§ **Exercise details**: Give again, word for word, every line in the entries below from the line with "ji_table : plain_table (st_shared c);" up to and including the line with "intros Hj Hc.", and no other line.

----

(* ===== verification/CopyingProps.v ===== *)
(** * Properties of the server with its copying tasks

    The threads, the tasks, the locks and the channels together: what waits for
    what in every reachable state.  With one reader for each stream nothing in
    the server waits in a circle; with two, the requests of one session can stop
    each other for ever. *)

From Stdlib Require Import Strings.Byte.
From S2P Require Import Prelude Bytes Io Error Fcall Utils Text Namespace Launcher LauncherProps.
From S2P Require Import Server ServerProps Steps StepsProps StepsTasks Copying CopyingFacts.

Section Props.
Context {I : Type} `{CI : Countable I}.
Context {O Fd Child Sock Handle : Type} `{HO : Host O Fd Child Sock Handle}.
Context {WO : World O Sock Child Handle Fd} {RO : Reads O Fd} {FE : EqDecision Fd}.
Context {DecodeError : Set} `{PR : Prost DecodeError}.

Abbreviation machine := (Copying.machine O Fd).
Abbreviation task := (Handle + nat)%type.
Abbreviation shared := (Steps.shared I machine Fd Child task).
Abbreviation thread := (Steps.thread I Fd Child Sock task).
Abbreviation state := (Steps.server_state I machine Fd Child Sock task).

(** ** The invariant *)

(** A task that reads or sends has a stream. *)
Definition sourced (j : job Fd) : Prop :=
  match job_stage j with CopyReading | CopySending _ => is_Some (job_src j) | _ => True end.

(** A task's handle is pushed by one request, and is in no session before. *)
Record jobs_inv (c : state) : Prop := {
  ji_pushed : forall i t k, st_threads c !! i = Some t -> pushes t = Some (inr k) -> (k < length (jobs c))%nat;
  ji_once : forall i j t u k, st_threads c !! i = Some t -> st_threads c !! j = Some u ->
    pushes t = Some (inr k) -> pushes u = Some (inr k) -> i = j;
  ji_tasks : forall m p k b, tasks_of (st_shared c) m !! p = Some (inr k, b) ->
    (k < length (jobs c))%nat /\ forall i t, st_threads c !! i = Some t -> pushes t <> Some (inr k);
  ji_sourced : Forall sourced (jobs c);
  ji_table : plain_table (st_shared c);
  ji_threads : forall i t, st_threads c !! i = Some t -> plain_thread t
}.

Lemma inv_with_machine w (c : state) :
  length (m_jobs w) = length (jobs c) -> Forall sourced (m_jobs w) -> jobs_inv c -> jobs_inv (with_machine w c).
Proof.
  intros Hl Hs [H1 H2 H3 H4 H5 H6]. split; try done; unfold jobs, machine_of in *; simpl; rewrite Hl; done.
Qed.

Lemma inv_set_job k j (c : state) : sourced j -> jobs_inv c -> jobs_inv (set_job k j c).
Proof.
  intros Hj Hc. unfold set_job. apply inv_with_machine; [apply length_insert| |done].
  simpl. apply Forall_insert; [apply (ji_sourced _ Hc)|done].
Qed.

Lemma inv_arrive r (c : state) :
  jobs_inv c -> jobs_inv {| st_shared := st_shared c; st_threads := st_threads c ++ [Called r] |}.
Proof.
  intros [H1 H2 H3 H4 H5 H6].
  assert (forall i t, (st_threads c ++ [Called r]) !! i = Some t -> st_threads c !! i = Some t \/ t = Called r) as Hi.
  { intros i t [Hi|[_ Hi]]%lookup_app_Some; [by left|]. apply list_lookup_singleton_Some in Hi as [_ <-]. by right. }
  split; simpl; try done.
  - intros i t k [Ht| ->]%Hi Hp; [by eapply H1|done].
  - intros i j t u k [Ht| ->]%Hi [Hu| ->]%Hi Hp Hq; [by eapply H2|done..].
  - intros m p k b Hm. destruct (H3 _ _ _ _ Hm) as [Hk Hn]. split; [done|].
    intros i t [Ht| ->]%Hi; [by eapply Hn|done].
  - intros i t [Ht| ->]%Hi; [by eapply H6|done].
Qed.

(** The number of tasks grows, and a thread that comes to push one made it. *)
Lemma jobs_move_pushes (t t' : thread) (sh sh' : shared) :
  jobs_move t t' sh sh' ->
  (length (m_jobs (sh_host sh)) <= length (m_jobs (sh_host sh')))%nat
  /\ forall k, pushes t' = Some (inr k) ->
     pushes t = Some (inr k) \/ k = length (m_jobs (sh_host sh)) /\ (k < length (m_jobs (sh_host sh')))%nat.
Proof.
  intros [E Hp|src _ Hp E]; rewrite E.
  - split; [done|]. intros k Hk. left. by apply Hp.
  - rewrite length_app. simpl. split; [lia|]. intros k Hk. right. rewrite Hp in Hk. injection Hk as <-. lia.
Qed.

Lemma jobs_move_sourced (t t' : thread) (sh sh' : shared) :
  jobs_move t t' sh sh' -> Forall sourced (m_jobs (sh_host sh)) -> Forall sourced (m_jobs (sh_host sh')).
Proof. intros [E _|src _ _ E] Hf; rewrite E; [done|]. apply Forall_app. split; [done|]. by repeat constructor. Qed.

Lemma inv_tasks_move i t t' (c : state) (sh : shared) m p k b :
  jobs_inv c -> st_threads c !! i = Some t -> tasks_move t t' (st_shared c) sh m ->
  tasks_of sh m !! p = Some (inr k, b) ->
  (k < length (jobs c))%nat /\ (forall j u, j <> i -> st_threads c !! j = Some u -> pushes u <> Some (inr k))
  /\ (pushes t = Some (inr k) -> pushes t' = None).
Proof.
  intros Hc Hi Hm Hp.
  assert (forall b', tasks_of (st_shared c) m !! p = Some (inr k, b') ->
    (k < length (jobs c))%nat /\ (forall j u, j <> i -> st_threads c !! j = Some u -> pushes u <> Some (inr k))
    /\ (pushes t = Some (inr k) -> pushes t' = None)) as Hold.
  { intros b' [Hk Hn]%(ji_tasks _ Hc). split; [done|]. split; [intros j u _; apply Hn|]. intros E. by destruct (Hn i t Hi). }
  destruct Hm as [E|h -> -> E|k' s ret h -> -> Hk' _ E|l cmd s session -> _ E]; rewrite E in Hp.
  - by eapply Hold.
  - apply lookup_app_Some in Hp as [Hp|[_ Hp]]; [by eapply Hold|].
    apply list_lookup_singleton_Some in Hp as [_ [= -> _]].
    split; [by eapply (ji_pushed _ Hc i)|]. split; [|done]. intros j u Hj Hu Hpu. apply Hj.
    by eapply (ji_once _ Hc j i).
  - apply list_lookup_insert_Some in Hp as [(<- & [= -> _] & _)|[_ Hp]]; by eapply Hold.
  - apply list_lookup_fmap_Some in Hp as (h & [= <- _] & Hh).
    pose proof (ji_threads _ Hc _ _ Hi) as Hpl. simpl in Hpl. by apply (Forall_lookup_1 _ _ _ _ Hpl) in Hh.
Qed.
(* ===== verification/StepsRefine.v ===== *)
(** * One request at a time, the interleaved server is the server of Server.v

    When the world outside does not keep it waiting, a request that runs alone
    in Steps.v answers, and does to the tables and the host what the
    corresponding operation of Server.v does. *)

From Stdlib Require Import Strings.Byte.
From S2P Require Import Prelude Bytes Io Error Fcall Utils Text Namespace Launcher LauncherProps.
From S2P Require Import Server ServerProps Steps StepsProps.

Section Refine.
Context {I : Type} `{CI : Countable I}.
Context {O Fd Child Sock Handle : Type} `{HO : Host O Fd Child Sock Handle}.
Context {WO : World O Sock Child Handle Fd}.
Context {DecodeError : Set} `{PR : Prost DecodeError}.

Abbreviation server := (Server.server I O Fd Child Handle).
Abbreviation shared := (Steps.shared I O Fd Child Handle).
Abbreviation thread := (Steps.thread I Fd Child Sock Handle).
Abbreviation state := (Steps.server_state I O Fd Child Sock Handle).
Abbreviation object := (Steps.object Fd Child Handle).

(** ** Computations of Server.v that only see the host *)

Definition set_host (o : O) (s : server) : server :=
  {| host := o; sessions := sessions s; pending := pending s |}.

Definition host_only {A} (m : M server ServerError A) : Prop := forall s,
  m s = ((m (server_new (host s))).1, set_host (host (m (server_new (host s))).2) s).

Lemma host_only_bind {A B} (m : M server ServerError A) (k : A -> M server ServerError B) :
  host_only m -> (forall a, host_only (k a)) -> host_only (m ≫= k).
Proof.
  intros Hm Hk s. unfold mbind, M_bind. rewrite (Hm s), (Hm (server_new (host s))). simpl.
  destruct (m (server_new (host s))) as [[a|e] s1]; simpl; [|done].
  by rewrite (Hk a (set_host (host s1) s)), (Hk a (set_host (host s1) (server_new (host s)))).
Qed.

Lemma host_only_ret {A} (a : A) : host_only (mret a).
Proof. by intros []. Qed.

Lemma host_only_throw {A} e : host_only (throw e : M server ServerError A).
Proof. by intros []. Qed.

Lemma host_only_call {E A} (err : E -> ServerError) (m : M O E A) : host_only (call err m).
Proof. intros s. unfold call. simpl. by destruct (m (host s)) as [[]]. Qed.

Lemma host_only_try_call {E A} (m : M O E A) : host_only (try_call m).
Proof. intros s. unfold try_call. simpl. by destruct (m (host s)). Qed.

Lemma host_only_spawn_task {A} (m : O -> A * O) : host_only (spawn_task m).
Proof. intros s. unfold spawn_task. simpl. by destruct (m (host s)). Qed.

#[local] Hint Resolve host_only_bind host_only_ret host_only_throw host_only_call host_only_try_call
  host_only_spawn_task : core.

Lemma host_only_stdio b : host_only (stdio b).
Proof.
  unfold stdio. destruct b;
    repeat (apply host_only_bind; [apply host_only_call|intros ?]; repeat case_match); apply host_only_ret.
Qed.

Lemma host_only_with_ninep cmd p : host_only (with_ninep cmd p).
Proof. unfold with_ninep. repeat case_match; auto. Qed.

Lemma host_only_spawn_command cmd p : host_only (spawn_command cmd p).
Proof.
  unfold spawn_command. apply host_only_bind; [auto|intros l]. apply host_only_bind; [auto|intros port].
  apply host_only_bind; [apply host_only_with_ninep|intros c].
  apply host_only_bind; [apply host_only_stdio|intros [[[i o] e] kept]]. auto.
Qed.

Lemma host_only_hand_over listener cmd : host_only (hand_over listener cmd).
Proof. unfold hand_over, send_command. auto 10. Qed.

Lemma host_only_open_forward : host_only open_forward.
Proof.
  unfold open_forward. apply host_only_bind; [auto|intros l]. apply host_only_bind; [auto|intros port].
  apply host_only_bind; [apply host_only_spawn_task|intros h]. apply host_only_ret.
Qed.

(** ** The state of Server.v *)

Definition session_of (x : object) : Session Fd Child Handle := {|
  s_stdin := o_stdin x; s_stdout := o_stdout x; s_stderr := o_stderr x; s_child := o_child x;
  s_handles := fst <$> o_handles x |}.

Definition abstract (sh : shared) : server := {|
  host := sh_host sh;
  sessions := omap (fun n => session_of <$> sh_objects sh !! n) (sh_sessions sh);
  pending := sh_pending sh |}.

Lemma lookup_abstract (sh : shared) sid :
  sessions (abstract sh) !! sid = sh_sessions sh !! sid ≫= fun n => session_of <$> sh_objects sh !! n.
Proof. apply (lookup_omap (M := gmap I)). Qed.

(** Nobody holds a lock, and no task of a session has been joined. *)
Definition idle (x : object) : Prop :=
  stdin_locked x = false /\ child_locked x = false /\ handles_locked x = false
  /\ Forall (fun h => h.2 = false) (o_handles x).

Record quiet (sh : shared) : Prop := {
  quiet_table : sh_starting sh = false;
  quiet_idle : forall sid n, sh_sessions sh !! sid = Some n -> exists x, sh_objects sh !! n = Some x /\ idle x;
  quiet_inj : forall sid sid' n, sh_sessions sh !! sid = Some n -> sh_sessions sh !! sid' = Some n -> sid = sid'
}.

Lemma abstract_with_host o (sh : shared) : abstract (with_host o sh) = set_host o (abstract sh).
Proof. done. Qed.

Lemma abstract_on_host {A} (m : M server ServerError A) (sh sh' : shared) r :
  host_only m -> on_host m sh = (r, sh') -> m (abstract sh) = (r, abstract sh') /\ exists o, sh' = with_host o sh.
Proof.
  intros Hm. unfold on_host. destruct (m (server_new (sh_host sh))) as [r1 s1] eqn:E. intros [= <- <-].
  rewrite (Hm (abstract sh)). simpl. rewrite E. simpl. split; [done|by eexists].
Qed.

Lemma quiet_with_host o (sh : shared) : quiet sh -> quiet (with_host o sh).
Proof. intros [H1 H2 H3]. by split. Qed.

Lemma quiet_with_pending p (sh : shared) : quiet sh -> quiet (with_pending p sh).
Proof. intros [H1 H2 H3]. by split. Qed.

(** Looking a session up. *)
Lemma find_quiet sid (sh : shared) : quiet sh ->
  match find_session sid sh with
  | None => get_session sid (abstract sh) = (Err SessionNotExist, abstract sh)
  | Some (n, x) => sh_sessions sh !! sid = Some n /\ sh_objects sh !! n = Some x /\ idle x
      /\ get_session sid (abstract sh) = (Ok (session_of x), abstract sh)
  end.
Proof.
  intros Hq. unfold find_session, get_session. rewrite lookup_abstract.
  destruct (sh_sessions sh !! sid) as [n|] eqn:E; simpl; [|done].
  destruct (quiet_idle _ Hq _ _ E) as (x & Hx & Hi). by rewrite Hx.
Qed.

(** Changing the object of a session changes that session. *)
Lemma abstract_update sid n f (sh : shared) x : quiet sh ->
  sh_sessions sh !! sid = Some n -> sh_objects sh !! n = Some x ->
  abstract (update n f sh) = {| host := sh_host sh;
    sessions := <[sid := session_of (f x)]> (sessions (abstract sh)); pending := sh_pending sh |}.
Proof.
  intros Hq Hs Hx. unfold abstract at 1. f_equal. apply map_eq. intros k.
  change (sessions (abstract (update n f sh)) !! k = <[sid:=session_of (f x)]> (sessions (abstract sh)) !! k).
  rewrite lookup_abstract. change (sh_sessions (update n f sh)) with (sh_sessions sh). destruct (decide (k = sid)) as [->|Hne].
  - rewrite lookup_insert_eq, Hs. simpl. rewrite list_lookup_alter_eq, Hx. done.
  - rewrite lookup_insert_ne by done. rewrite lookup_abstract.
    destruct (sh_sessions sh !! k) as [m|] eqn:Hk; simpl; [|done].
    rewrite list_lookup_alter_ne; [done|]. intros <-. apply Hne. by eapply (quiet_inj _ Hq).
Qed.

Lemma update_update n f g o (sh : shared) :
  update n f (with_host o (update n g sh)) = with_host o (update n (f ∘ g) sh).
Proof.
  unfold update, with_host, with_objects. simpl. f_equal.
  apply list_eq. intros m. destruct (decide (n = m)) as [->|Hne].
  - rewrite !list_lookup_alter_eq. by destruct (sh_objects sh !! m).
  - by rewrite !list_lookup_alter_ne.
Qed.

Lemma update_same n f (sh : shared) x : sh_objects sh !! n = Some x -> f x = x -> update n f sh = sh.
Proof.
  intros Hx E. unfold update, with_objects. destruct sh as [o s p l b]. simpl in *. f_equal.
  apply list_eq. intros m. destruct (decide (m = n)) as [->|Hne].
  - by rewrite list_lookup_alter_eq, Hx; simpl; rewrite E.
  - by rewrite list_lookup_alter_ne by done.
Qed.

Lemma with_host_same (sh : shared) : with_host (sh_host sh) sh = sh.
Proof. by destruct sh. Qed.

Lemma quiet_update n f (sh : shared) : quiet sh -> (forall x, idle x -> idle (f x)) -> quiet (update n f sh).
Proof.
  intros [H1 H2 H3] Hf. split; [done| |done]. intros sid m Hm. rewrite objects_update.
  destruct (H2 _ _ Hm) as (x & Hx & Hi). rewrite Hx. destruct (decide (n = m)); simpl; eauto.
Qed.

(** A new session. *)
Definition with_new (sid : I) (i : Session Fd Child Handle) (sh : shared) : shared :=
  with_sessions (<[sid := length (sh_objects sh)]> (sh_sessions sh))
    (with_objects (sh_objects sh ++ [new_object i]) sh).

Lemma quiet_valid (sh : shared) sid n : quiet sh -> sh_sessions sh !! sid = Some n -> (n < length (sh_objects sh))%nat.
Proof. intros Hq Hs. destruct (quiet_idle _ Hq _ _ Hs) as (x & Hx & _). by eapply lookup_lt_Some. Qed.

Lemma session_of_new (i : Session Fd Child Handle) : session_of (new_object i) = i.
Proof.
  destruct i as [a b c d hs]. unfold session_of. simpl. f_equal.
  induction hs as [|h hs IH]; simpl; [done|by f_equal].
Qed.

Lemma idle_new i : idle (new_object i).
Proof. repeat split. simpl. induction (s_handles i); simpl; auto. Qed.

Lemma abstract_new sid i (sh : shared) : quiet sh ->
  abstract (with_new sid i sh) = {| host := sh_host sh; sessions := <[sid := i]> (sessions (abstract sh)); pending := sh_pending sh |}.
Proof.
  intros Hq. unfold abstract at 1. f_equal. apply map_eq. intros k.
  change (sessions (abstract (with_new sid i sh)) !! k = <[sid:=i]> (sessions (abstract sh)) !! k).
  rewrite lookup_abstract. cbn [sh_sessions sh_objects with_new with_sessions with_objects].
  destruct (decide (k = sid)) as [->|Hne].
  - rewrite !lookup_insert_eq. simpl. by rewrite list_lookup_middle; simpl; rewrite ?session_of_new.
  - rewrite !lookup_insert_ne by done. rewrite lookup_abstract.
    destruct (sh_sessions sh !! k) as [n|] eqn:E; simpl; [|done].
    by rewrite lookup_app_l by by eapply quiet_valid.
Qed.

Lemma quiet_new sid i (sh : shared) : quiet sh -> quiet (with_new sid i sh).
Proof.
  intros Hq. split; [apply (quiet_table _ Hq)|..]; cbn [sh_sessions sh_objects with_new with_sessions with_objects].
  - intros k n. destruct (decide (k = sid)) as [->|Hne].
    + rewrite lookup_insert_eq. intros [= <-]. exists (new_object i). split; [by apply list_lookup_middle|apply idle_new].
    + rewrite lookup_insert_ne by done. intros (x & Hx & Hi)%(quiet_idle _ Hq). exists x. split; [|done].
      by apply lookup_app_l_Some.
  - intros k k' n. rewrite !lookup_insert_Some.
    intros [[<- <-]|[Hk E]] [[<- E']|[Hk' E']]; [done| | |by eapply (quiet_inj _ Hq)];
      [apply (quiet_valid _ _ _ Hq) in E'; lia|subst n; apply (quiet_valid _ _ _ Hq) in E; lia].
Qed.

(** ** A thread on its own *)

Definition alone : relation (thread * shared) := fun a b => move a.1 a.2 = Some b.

----

§ **Reply to the task**:
  ji_table : plain_table (st_shared c);
  ji_threads : forall i t, st_threads c !! i = Some t -> plain_thread t
}.

Lemma inv_with_machine w (c : state) :
  length (m_jobs w) = length (jobs c) -> Forall sourced (m_jobs w) -> jobs_inv c -> jobs_inv (with_machine w c).
Proof.
  intros Hl Hs [H1 H2 H3 H4 H5 H6]. split; try done; unfold jobs, machine_of in *; simpl; rewrite Hl; done.
Qed.

Lemma inv_set_job k j (c : state) : sourced j -> jobs_inv c -> jobs_inv (set_job k j c).
Proof.
  intros Hj Hc. unfold set_job. apply inv_with_machine; [apply length_insert| |done].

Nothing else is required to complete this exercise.